Au-delà de ces péripéties, la surenchère partisane étant ce qu’elle est, lorsque des règles communes ne sont pas imposées à tous, ne faut-il pas, aujourd’hui, s’interroger sur la nécessité de légiférer en la matière ?
En effet, dans le cadre actuel poussé à son paroxysme, on pourrait imaginer un gouvernement sans parlementaire, ce qui confirmerait, dans le meilleur des cas, une approche purement médiatico-technocratique et, dans le pire, une sélection exclusivement basée sur le « copinage ».
Face à ce qu’il faut bien appeler une dérive, on entend de plus en plus évoquer l’idée selon laquelle la Constitution, la loi ou le décret devrait exiger qu’on soit parlementaire pour devenir ministre ou, de façon moins radicale, que soit limitée la proportion d’extraparlementaires dans les gouvernements. On évoque également la nécessité d’imposer à un candidat à une élection parlementaire de siéger obligatoirement dans l’assemblée pour laquelle il a sollicité et reçu la confiance de l’électeur. Dans la foulée, on pourrait lui imposer de ne pouvoir siéger qu’au gouvernement issu de ce niveau de pouvoir. Plus besoin alors de disserter à l’envi sur les mérites respectifs du couplage et du découplage des élections fédérales et régionales : si chacun de ces deux niveaux essentiels dispose de son personnel politique « spécialisé », les « jeux de chaises musicales » ne sont plus à craindre, sans pour autant sacrifier l’intérêt de scrutins distincts, centrés sur les différentes problématiques.

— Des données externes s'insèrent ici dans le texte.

(** X10: with an override [Apply] is not idempotent on a failure: a second
    application wraps the reason once more, so its cause chain is one error
    longer; the flags stay the same. *)
Theorem Apply_twice_wraps_twice
  (p : check.FailAction) (v : module.CheckResult)
  (override : SMTPError) (reason : error) :
  check.ReasonOverride p = Some override ->
  module.Reason v = Some reason ->
  exists once twice,
    module.Reason (check.Apply p v) = Some once
    /\ module.Reason (check.Apply p (check.Apply p v)) = Some twice
    /\ chain twice = twice :: chain once
    /\ length (chain twice) = S (length (chain once))
    /\ twice <> once
    /\ module.Quarantine (check.Apply p (check.Apply p v))
       = module.Quarantine (check.Apply p v)
    /\ module.Reject (check.Apply p (check.Apply p v))
       = module.Reject (check.Apply p v).
Proof.
  intros Ho Hr.
  rewrite (Apply_fail p v reason Hr), Ho.
  unfold check.Apply. cbn. rewrite Ho.
  eexists. eexists. split; [reflexivity|]. split; [reflexivity|].
  split; [reflexivity|]. split; [reflexivity|].
  split.
  - intros Heq. apply (f_equal (fun e => length (chain e))) in Heq.
    cbn in Heq. lia.
  - rewrite !orb_assoc, !orb_diag. split; reflexivity.
Qed.

Lemma Apply_twice_wraps_twice_witness :
  let p := (check.ParseActionDirective ["reject"; "550"]).1 in
  let v := module.withReason (errorString "no MX") in
  exists once twice,
    module.Reason (check.Apply p v) = Some once
    /\ module.Reason (check.Apply p (check.Apply p v)) = Some twice
    /\ chain twice = twice :: chain once
    /\ length (chain twice) = S (length (chain once))
    /\ twice <> once
    /\ module.Quarantine (check.Apply p (check.Apply p v))
       = module.Quarantine (check.Apply p v)
    /\ module.Reject (check.Apply p (check.Apply p v))
       = module.Reject (check.Apply p v).
Proof.
  intros p v.
  refine (Apply_twice_wraps_twice p v _ (errorString "no MX") _ eq_refl).
  reflexivity.
Defined.
(** * A model of the two containers of the repository

    [vector.h] defines [RawMemory<T>] (a block of raw storage) and [Vector<T>]
    (placement construction over a [RawMemory]); [simple_vector.h] defines
    [SimpleVector<Type>] (an array of live objects behind an [ArrayPtr]).

    The containers are embedded as programs of a small state-and-exception
    monad over a store of heap blocks: a block is a list of cells, a pointer
    is a block address with an offset, the object a method runs on is the
    [this] component of the state.  Three outcomes are told apart: normal
    return, a C++ exception that propagates, and a contract violation (a
    failed [assert], an access outside a block, an invalid range).

    [size_t] is taken 64 bits wide (the README names GCC/MinGW-w64): sizes are
    kept as [nat] and every [size_t] operation of the source that can wrap
    ([+], [*], [++], [--], [-]) is written through [size_t_of], which reduces
    modulo [2^64]; so is the byte count [n * sizeof(T)] that [RawMemory]
    hands to [operator new].  Allocation itself is taken to succeed. *)

From stdpp Require Import gmap list strings.
From Stdlib Require Import ZArith Lia.
(** * Experimental features: resolution, overrides and change notification

    A shallow embedding of
    [packages/webviz-core/src/components/ExperimentalFeatures.js]:
    the resolution of the feature catalog against the persisted overrides
    ([getExperimentalFeatureSettings]), the two read entry points
    ([getExperimentalFeature], [useExperimentalFeature]), the write entry
    point ([setExperimentalFeature]), the list of subscribed components and
    the radio handler of the settings dialog.

    Modelling conventions.
    - A JavaScript object used as a dictionary is a finite map of its own
      properties ([gmap string _]).  The members a plain object inherits
      from [Object.prototype] are modelled where the program can tell them
      from an absent property: in the reads [settings[id]] of the read entry
      points and of the dialog, and in the assignment [newSettings[id] =
      value], which for ["__proto__"] reaches the setter of the prototype.
      The catalog is taken to have no own property ["__proto__"].
    - Persisted data is kept at the level of deserialized JSON values
      ([JS.json]); [undefined] is [None].  Numbers are finite and kept by
      their value; a string is a sequence of characters, one per code
      unit.
    - Exceptions are explicit: a computation of type [M A] returns either
      [Ok a w] or [Throw e w], where [w] is the state of the program when
      it returned or threw.
    - The state carries a trace of the calls made to the collaborators
      (event logger, storage writes, subscriber callbacks).  The trace is
      ghost state: the program never reads it. *)

From stdpp Require Import base gmap list strings pretty.
From Stdlib Require Import QArith_base.

Set Warnings "-register-all".
#[local] Close Scope Q_scope.
#[local] Open Scope string_scope.

(** ** JavaScript values that can come out of the storage *)

Module JS.

(** What [JSON.parse] can produce.  A (finite) number is kept by its
    value; the program only ever tests numbers for truthiness. *)
Inductive json : Type :=
  | JNull
  | JBool (b : bool)
  | JNum (q : Q)
  | JStr (s : string)
  | JArr (l : list json)
  | JObj (m : gmap string json).

(** A value is a JSON value or [undefined]. *)
Definition value : Type := option json.
Definition undefined : value := None.

Definition is_zero (q : Q) : bool := Z.eqb (Qnum q) 0.

(** ToBoolean. *)
Definition truthy (v : value) : bool :=
  match v with
  | None => false
  | Some JNull => false
  | Some (JBool b) => b
  | Some (JNum q) => negb (is_zero q)
  | Some (JStr s) => negb (bool_decide (s = ""))
  | Some (JArr _) => true
  | Some (JObj _) => true
  end.

(** [v || dflt] for a default that is a JSON value. *)
Definition or_else (v : value) (dflt : json) : json :=
  match v with
  | Some j => if truthy (Some j) then j else dflt
  | None => dflt
  end.

(** The characters of a string, each as a string of length one. *)
Definition chars (s : string) : list json :=
  (λ c, JStr (String c EmptyString)) <$> String.list_ascii_of_string s.

(** The index properties ["0"], ["1"], ... of an array-like value. *)
Definition indexed (l : list json) : gmap string json :=
  list_to_map (imap (λ i x, (pretty i, x)) l).

Definition length_value (n : nat) : json := JNum (inject_Z (Z.of_nat n)).

(** The own enumerable properties of a value: what [{ ...v }] copies.
    Spreading [undefined], [null], a boolean or a number copies nothing. *)
Definition spread (v : value) : gmap string json :=
  match v with
  | Some (JObj m) => m
  | Some (JArr l) => indexed l
  | Some (JStr s) => indexed (chars s)
  | Some (JNum _) | Some (JBool _) | Some JNull | None => ∅
  end.

(** The property [id] of a value that has properties: an own property of
    an object, an element or the length of an array, a character or the
    length of a string; numbers and booleans have none.  The program only
    compares what it reads here with two strings; inherited members are
    functions or objects, so for that comparison they are as good as
    [undefined]. *)
Definition prop (j : json) (id : string) : value :=
  match j with
  | JObj m => m !! id
  | JArr l =>
      if bool_decide (id = "length") then Some (length_value (length l))
      else indexed l !! id
  | JStr s =>
      if bool_decide (id = "length") then Some (length_value (String.length s))
      else indexed (chars s) !! id
  | JNum _ | JBool _ | JNull => undefined
  end.


(** [v === s] for a string literal [s] (also the SameValueZero test that
    [Array.prototype.includes] applies to a string element). *)
Definition strict_equals (v : value) (s : string) : bool :=
  match v with
  | Some (JStr t) => bool_decide (t = s)
  | _ => false
  end.

(** [l.includes(v)] for an array literal of strings. *)
Definition includes (l : list string) (v : value) : bool :=
  existsb (strict_equals v) l.

(** The names of the members of [Object.prototype].  A plain object that
    has no own property of such a name inherits the member: a function, or
    for ["__proto__"] the prototype itself; never a primitive value, always a
    truthy one. *)
Definition Object_prototype_names : list string :=
  [ "constructor"; "__defineGetter__"; "__defineSetter__"; "hasOwnProperty";
    "__lookupGetter__"; "__lookupSetter__"; "isPrototypeOf";
    "propertyIsEnumerable"; "toString"; "valueOf"; "__proto__";
    "toLocaleString" ].

Definition inherited (id : string) : bool :=
  bool_decide (id ∈ Object_prototype_names).

(** [obj[id] = v] for a plain object [obj] and a primitive value [v]: an own
    property is set or created, except that for ["__proto__"], when it is
    not an own property, the assignment reaches the setter of
    [Object.prototype], which ignores a primitive value. *)
Definition assign (id : string) (v : json) (m : gmap string json) : gmap string json :=
  match m !! id with
  | Some _ => <[id := v]> m
  | None => if bool_decide (id = "__proto__") then m else <[id := v]> m
  end.

End JS.

Import JS.

(** ** The types exported by the module *)

Record FeatureDescription : Type := {
  name : string;
  description : string;
  developmentDefault : bool;
  productionDefault : bool;
}.

Record ResolvedFeature : Type := {
  enabled : bool;
  manuallySet : bool;
}.

Abbreviation FeatureDescriptions := (gmap string FeatureDescription).
Abbreviation FeatureSettings := (gmap string ResolvedFeature).

Definition EXPERIMENTAL_FEATURES_STORAGE_KEY : string :=
  "experimentalFeaturesSettings".

(** The two property names [getDefaultKey] can return. *)
Inductive DefaultKey : Type :=
  | productionDefaultKey
  | developmentDefaultKey.

(** [feature[key]] for one of those two names. *)
Definition feature_field (feature : FeatureDescription) (key : DefaultKey) : bool :=
  match key with
  | productionDefaultKey => productionDefault feature
  | developmentDefaultKey => developmentDefault feature
  end.

(** What can be thrown. [LoggerError] stands for whatever the event logger
    throws. *)
Inductive Error : Type :=
  | TypeError
  | InvalidRadioValue (v : string)
  | LoggerError.

(** The event handed to the logger: [{ name: CHANGE_EXPERIMENTAL_FEATURE,
    tags: { feature, value } }]. *)
Record LogEvent : Type := {
  feature : string;
  value : string;
}.

Inductive LoggerOutcome : Type :=
  | Returns
  | Throws.

(** Ghost trace of collaborator calls. [EvUpdate c seen] is one invocation
    of the callback of component [c]; [seen] is the value persisted under
    the storage key at that moment. *)
Inductive Event : Type :=
  | EvLogger (ev : LogEvent)
  | EvStorageSet (key : string) (v : json)
  | EvUpdate (c : nat) (seen : JS.value).

#[global] Instance Error_eq_dec : EqDecision Error.
Proof. solve_decision. Defined.
#[global] Instance LoggerOutcome_eq_dec : EqDecision LoggerOutcome.
Proof. solve_decision. Defined.
#[global] Instance ResolvedFeature_eq_dec : EqDecision ResolvedFeature.
Proof. solve_decision. Defined.

(** The collaborators reached through [getGlobalHooks()] and the process
    environment.  They are fixed for the lifetime of the process. *)
Class GlobalHooks : Type := {
  (** [getGlobalHooks().experimentalFeaturesList()] *)
  experimentalFeaturesList : FeatureDescriptions;
  (** [process.env.NODE_ENV] *)
  NODE_ENV : option string;
  (** [getGlobalHooks().getEventLogger().logger]: it may keep a state of its
      own, and it may throw *)
  LoggerState : Type;
  logger : LogEvent → LoggerState → LoggerOutcome * LoggerState;
}.

Section ExperimentalFeatures.

Context `{hooks : GlobalHooks}.

(** *** Program state *)

Record World : Type := mkWorld {
  (** the backing store of [Storage]: deserialized value per key *)
  storage : gmap string json;
  (** the module-level array [subscribedComponents]; a callback is
      identified by the component instance that created it *)
  subscribedComponents : list nat;
  (** the [settings] state of each mounted [useAllExperimentalFeatures] *)
  hookState : gmap nat FeatureSettings;
  loggerState : LoggerState;
  trace : list Event;
}.

Definition set_storage (f : gmap string json → gmap string json) (w : World) : World :=
  mkWorld (f (storage w)) (subscribedComponents w) (hookState w) (loggerState w) (trace w).
Definition set_subscribedComponents (f : list nat → list nat) (w : World) : World :=
  mkWorld (storage w) (f (subscribedComponents w)) (hookState w) (loggerState w) (trace w).
Definition set_hookState (f : gmap nat FeatureSettings → gmap nat FeatureSettings) (w : World) : World :=
  mkWorld (storage w) (subscribedComponents w) (f (hookState w)) (loggerState w) (trace w).
Definition set_loggerState (l : LoggerState) (w : World) : World :=
  mkWorld (storage w) (subscribedComponents w) (hookState w) l (trace w).
Definition emit (e : Event) (w : World) : World :=
  mkWorld (storage w) (subscribedComponents w) (hookState w) (loggerState w) (trace w ++ [e]).

(** *** State and exception monad *)

Inductive Res (A : Type) : Type :=
  | Ok (a : A) (w : World)
  | Throw (e : Error) (w : World).
Arguments Ok {A} a w.
Arguments Throw {A} e w.

Definition M (A : Type) : Type := World → Res A.

Definition world_of {A} (r : Res A) : World :=
  match r with Ok _ w => w | Throw _ w => w end.

#[global] Instance M_ret : MRet M := λ A a w, Ok a w.
#[global] Instance M_bind : MBind M := λ A B k m w,
  match m w with
  | Ok a w' => k a w'
  | Throw e w' => Throw e w'
  end.

Definition throw {A} (e : Error) : M A := λ w, Throw e w.
Definition get_world : M World := λ w, Ok w w.
Definition modify (f : World → World) : M unit := λ w, Ok tt (f w).

(** [for (const x of l) body(x)] and the accumulating form used for
    [for (const id in obj)]. *)
Fixpoint for_of {A} (body : A → M unit) (l : list A) : M unit :=
  match l with
  | [] => mret tt
  | x :: l' => body x ;; for_of body l'
  end.

Fixpoint for_in {A B} (body : B → A → M B) (acc : B) (l : list A) : M B :=
  match l with
  | [] => mret acc
  | x :: l' => acc' ← body acc x; for_in body acc' l'
  end.

(** [v[id]]. Reading a property of [undefined] or [null] throws. *)
Definition get_prop (v : JS.value) (id : string) : M JS.value :=
  match v with
  | None | Some JNull => throw TypeError
  | Some j => mret (prop j id)
  end.

(** *** Storage *)

(** Modelled from the spec: the class [Storage]
    ([webviz-core/src/util/Storage]) is imported, not defined, by the
    source file.  [get] deserializes the value persisted under the key and
    gives [undefined] when there is none; [set] serializes and persists the
    full value, replacing any prior content.  The values written by this
    program are objects of JSON values, for which serializing and
    deserializing is the identity. *)
Definition Storage_get (key : string) : M JS.value :=
  λ w, Ok (storage w !! key) w.

Definition Storage_set (key : string) (v : json) : M unit :=
  modify (λ w, emit (EvStorageSet key v) (set_storage (insert key v) w)).

(** *** Resolution *)

Definition getExperimentalFeaturesList : FeatureDescriptions :=
  experimentalFeaturesList.

Definition getDefaultKey : DefaultKey :=
  if bool_decide (NODE_ENV = Some "production")
  then productionDefaultKey
  else developmentDefaultKey.

(** The body of the [for ... in] loop of [getExperimentalFeatureSettings],
    for one [id] of the list and its description. *)
Definition resolve_one (featureStorage : json) (settings : FeatureSettings)
    (entry : string * FeatureDescription) : M FeatureSettings :=
  let '(id, feature) := entry in
  stored ← get_prop (Some featureStorage) id;
  if includes ["alwaysOn"; "alwaysOff"] stored then
    mret (<[id := {| enabled := strict_equals stored "alwaysOn";
                     manuallySet := true |}]> settings)
  else
    mret (<[id := {| enabled := feature_field feature getDefaultKey;
                     manuallySet := false |}]> settings).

Faire confiance à un homme ou une femme politique et lui conférer un « mandat » pour qu’il nous représente dans telle assemblée ne doit pas exposer l’électeur à découvrir, après coup, les résultats parfois étonnants de sa transhumance politique.
Plus les règles et les pratiques d’une démocratie représentative seront saines, logiques, compréhensibles et transparentes, plus le citoyen pourra adhérer sans retenue ni réserve aux institutions politiques, qu’elles soient fédérales et régionales. Moins elles le seront et plus le fossé entre l’opinion publique et la classe politique continuera à se creuser.
Un retour à des principes sains et normaux quant au choix des ministres est inscrit dans les astres. Inéluctable car allant dans le sens de l’objectivité et de la rationalité qui sont désormais réclamées du politique et qui sont de ces nouvelles exigences citoyennes marquées souvent au coin du bon sens.